At the supermarket, shoppers receive detailed receipts of their scanned and bagged items. After restaurant meals, waitstaff hand diners itemized bills. But call out “Check, please!” to a financial services provider and the result might be a rundown of cryptic line items — 12b-1? Expense ratio? — or a passing reference to Part 2 of Form ADV.
Thanks to a new fee-disclosure rule from the Department of Labor, financial pros who offer retirement advice will have to disclose all costs associated with their services and products beginning in April.
But a disclosure that meets the letter of the law might not tell you exactly how much you’re paying in dollars and cents. To find out, you need to know what those fees are called, where they’re referenced, and how they’re calculated.

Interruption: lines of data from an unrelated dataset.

(** * Nano Banana MCP server: a shallow embedding of [nano_banana_server.py]

    The server is a thin adapter around a hosted image model.  Its code is
    effectful Python: it mutates [self.client], calls into three libraries
    ([os], [base64], [google.genai]) and relies on [try]/[except].  The
    embedding below keeps that shape:

    - Python values the code touches are records and inductive types;
    - the standard library's base64 codec is written out (module [Base64]),
      so that decoding failures and the encode/decode round trip are facts
      about a real codec and not assumptions;
    - the remote service and the process environment are a record of
      oracles ([Externals]); every theorem quantifies over all of them;
    - the methods live in a state-and-exception monad over the server
      object and a trace of the calls that left the process. *)

From Stdlib Require Import Strings.String Strings.Ascii Strings.Byte NArith List Bool Lia.
From Stdlib Require Import DecimalString.
From stdpp Require Import base option gmap strings.

Import ListNotations.
Local Open Scope string_scope.
Local Open Scope list_scope.

(** ** Python exceptions

    Every fault in the model is an instance of Python's [Exception]: the
    classes the code and its libraries raise.  [exc_str] is [str(e)]. *)

Inductive exn_class : Type :=
  | ValueError
  | TypeError
  | IndexError
  | AttributeError
  | binascii_Error
  | OtherException (name : string).

Record PyException : Type := Raise {
  exc_class : exn_class;
  exc_str : string
}.

(** A computation that either raises or returns. *)
Definition result (A : Type) : Type := PyException + A.

(** [bytes] objects. *)
Abbreviation bytes := (list byte).

(** Python truthiness of the values the code tests with [if x:] / [not x]. *)
Definition truthy_str (s : option string) : bool :=
  match s with
  | Some (String _ _) => true
  | _ => false
  end.

Definition truthy_bytes (b : option bytes) : bool :=
  match b with
  | Some (_ :: _) => true
  | _ => false
  end.

(** A [str] is held as its UTF-8 encoding, one [ascii] per byte.  A byte
    of the form 10xxxxxx continues the character begun before it. *)
Definition is_continuation (c : ascii) : bool :=
  ((128 <=? N_of_ascii c) && (N_of_ascii c <? 192))%N.

(** [s[:n]]: the first [n] characters (code points) of [s], each with all
    its bytes. *)
Fixpoint str_prefix (n : nat) (s : string) : string :=
  match s with
  | EmptyString => EmptyString
  | String c s' =>
      if is_continuation c then String c (str_prefix n s')
      else
        match n with
        | 0 => EmptyString
        | S n' => String c (str_prefix n' s')
        end
  end.

(** [len(s)]: the number of characters of [s]. *)
Fixpoint str_len (s : string) : nat :=
  match s with
  | EmptyString => 0
  | String c s' => if is_continuation c then str_len s' else S (str_len s')
  end.

(** [str(n)] for a non-negative integer, as f-strings print it. *)
Definition str_of_nat (n : nat) : string :=
  NilZero.string_of_uint (Nat.to_uint n).

(** ** The standard library's base64 codec

    [base64.b64encode] and [base64.b64decode] (with the default
    [validate=False]) as CPython implements them on top of
    [binascii.b2a_base64] and [binascii.a2b_base64]. *)
Module Base64.

Definition BASE64_PAD : ascii := "="%char.

Definition alphabet : string :=
  "ABCDEFGHIJKLMNOPQRSTUVWXYZabcdefghijklmnopqrstuvwxyz0123456789+/".

(** Encoding table: sextet to character. *)
Definition table_b2a_base64 (n : N) : ascii :=
  match String.get (N.to_nat n) alphabet with
  | Some c => c
  | None => BASE64_PAD
  end.

(** Decoding table: character to sextet; entries outside the alphabet hold
    255 (the table's [-1] read as an unsigned char). *)
Definition table_a2b_base64 (c : ascii) : N :=
  let n := N_of_ascii c in
  if ((65 <=? n) && (n <=? 90))%N then (n - 65)%N
  else if ((97 <=? n) && (n <=? 122))%N then (n - 71)%N
  else if ((48 <=? n) && (n <=? 57))%N then (n + 4)%N
  else if (n =? 43)%N then 62%N
  else if (n =? 47)%N then 63%N
  else 255%N.

(** Store into an [unsigned char]. *)
Definition byte_of_N (n : N) : byte :=
  match Byte.of_N (n mod 256) with
  | Some b => b
  | None => x00
  end.

(** [binascii.b2a_base64(data, newline=False)]: three bytes become four
    characters; a tail of one or two bytes is padded with [=]. *)
Fixpoint b2a_base64 (data : bytes) : string :=
  match data with
  | [] => ""
  | [a] =>
      let x := Byte.to_N a in
      String (table_b2a_base64 (N.shiftr x 2))
        (String (table_b2a_base64 (N.shiftl (N.land x 3) 4))
           (String BASE64_PAD (String BASE64_PAD "")))
  | [a; b] =>
      let x := Byte.to_N a in
      let y := Byte.to_N b in
      String (table_b2a_base64 (N.shiftr x 2))
        (String (table_b2a_base64
                   (N.lor (N.shiftl (N.land x 3) 4) (N.shiftr y 4)))
           (String (table_b2a_base64 (N.shiftl (N.land y 15) 2))
              (String BASE64_PAD "")))
  | a :: b :: c :: rest =>
      let x := Byte.to_N a in
      let y := Byte.to_N b in
      let z := Byte.to_N c in
      String (table_b2a_base64 (N.shiftr x 2))
        (String (table_b2a_base64
                   (N.lor (N.shiftl (N.land x 3) 4) (N.shiftr y 4)))
           (String (table_b2a_base64
                      (N.lor (N.shiftl (N.land y 15) 2) (N.shiftr z 6)))
              (String (table_b2a_base64 (N.land z 63))
                 (b2a_base64 rest))))
  end.

Definition incorrect_padding : PyException :=
  Raise binascii_Error "Incorrect padding".

Definition invalid_length (produced : nat) : PyException :=
  Raise binascii_Error
    ("Invalid base64-encoded string: number of data characters ("
     +:+ str_of_nat (produced / 3 * 4 + 1)
     +:+ ") cannot be 1 more than a multiple of 4").

(** The decoding loop of [binascii.a2b_base64] in non-strict mode.
    [quad_pos] is the position inside the current group of four,
    [leftchar] the bits not yet written, [pads] the run of [=] seen since
    the last data character, [out] the bytes written so far. *)
Fixpoint a2b_loop (s : string) (quad_pos : nat) (leftchar : N) (pads : nat)
    (out : bytes) : result bytes :=
  match s with
  | EmptyString =>
      match quad_pos with
      | 0 => inr out
      | 1 => inl (invalid_length (length out))
      | _ => inl incorrect_padding
      end
  | String ch s' =>
      if Ascii.eqb ch BASE64_PAD then
        if (2 <=? quad_pos)%nat then
          if (4 <=? quad_pos + S pads)%nat then inr out
          else a2b_loop s' quad_pos leftchar (S pads) out
        else a2b_loop s' quad_pos leftchar pads out
      else
        let this_ch := table_a2b_base64 ch in
        if (64 <=? this_ch)%N then a2b_loop s' quad_pos leftchar pads out
        else
          match quad_pos with
          | 0 => a2b_loop s' 1 this_ch 0 out
          | 1 =>
              a2b_loop s' 2 (N.land this_ch 15) 0
                (out ++ [byte_of_N (N.lor (N.shiftl leftchar 2)
                                          (N.shiftr this_ch 4))])
          | 2 =>
              a2b_loop s' 3 (N.land this_ch 3) 0
                (out ++ [byte_of_N (N.lor (N.shiftl leftchar 4)
                                          (N.shiftr this_ch 2))])
          | _ =>
              a2b_loop s' 0 0 0
                (out ++ [byte_of_N (N.lor (N.shiftl leftchar 6) this_ch)])
          end
  end.

Definition a2b_base64 (s : string) : result bytes := a2b_loop s 0 0 0 [].

Fixpoint is_ascii_str (s : string) : bool :=
  match s with
  | EmptyString => true
  | String c s' => (N_of_ascii c <? 128)%N && is_ascii_str s'
  end.

(** [base64.b64decode(s)] on a [str] argument. *)
Definition b64decode (s : string) : result bytes :=
  if is_ascii_str s then a2b_base64 s
  else inl (Raise ValueError
              "string argument should contain only ASCII characters").

(** [base64.b64encode(data).decode('utf-8')]. *)
Definition b64encode (data : bytes) : string := b2a_base64 data.

End Base64.

(** ** The [google.genai] types the code reads and builds

    The code probes response parts defensively ([hasattr] and [is not
    None]), so an attribute is absent, [None] or a value.  The fields the
    code reads without probing are [Optional] in the library. *)

Inductive attr (A : Type) : Type :=
  | NoAttr
  | AttrNone
  | Attr (a : A).
Arguments NoAttr {A}.
Arguments AttrNone {A}.
Arguments Attr {A} a.

Record Blob : Type := {
  data : attr bytes;
  mime_type : option string
}.

Record Part : Type := {
  text : option string;
  inline_data : attr Blob
}.

Record Content : Type := { parts : option (list Part) }.

Record Candidate : Type := { content : option Content }.

Record GenerateContentResponse : Type := {
  candidates : option (list Candidate)
}.

(** An element of the [contents] list sent to the model. *)
Inductive content_item : Type :=
  | ContentText (s : string)
  | ContentPart (p : Part).

(** A [Client] object.  [client_id] is the object's identity: the position
    of its construction in the trace. *)
Record Client : Type := {
  client_api_key : string;
  client_id : nat
}.

(** ** The data classes of the module *)

Record ImageGenerationRequest : Type := {
  prompt : string;
  input_image_data : option bytes;
  input_image_mime_type : option string
}.

Definition default_model : string := "gemini-2.5-flash-image-preview".

Record ImageGenerationResponse : Type := {
  success : bool;
  generated_image_data : option bytes;
  error_message : option string;
  model_used : string
}.

(** ** What leaves the process

    One event per call into a library or the outside world, in program
    order. *)
Inductive event : Type :=
  | Print (line : string)
  | NewClient (api_key : string)
  | PartFromBytes (d : bytes) (mime : string)
  | GenerateContent (c : Client) (model : string) (contents : list content_item)
  | B64Decode (s : string)
  | B64Encode (d : bytes).

(** The outside world.  Each oracle sees the trace so far, so a service may
    answer the same request differently over time, and may raise. *)
Record Externals : Type := {
  environ : gmap string string;
  Client_init : list event -> string -> option PyException;
  Part_from_bytes : list event -> bytes -> string -> result Part;
  generate_content :
    list event -> Client -> string -> list content_item ->
    result GenerateContentResponse
}.

(** ** The server object and the monad its methods run in *)

Record NanoBananaMCPServer : Type := {
  api_key : string;
  model_name : string;
  client : option Client
}.

Record State : Type := {
  self : NanoBananaMCPServer;
  trace : list event
}.

Definition M (A : Type) : Type := State -> result A * State.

What’s missing from your retirement savings statement
“Amount due for fees” isn’t a line item most investors will find in their statements. Instead, fees are typically expressed as a percentage of the assets in an account and then skimmed off the top of annual returns or baked into an investment’s share price.
The lack of clarity might explain why 46% of full-time employed baby boomers polled by investment advisory firm Rebalance IRA in 2014 said they believed they paid no fees in their retirement accounts.
If only that were true. Based on average contribution rates, 401(k) fees and plan costs, a median-income couple, both of whom work, would pay nearly $155,000 in investment fees over 40 years, according to public policy organization Demos. That’s almost one-third of their total retirement savings returns.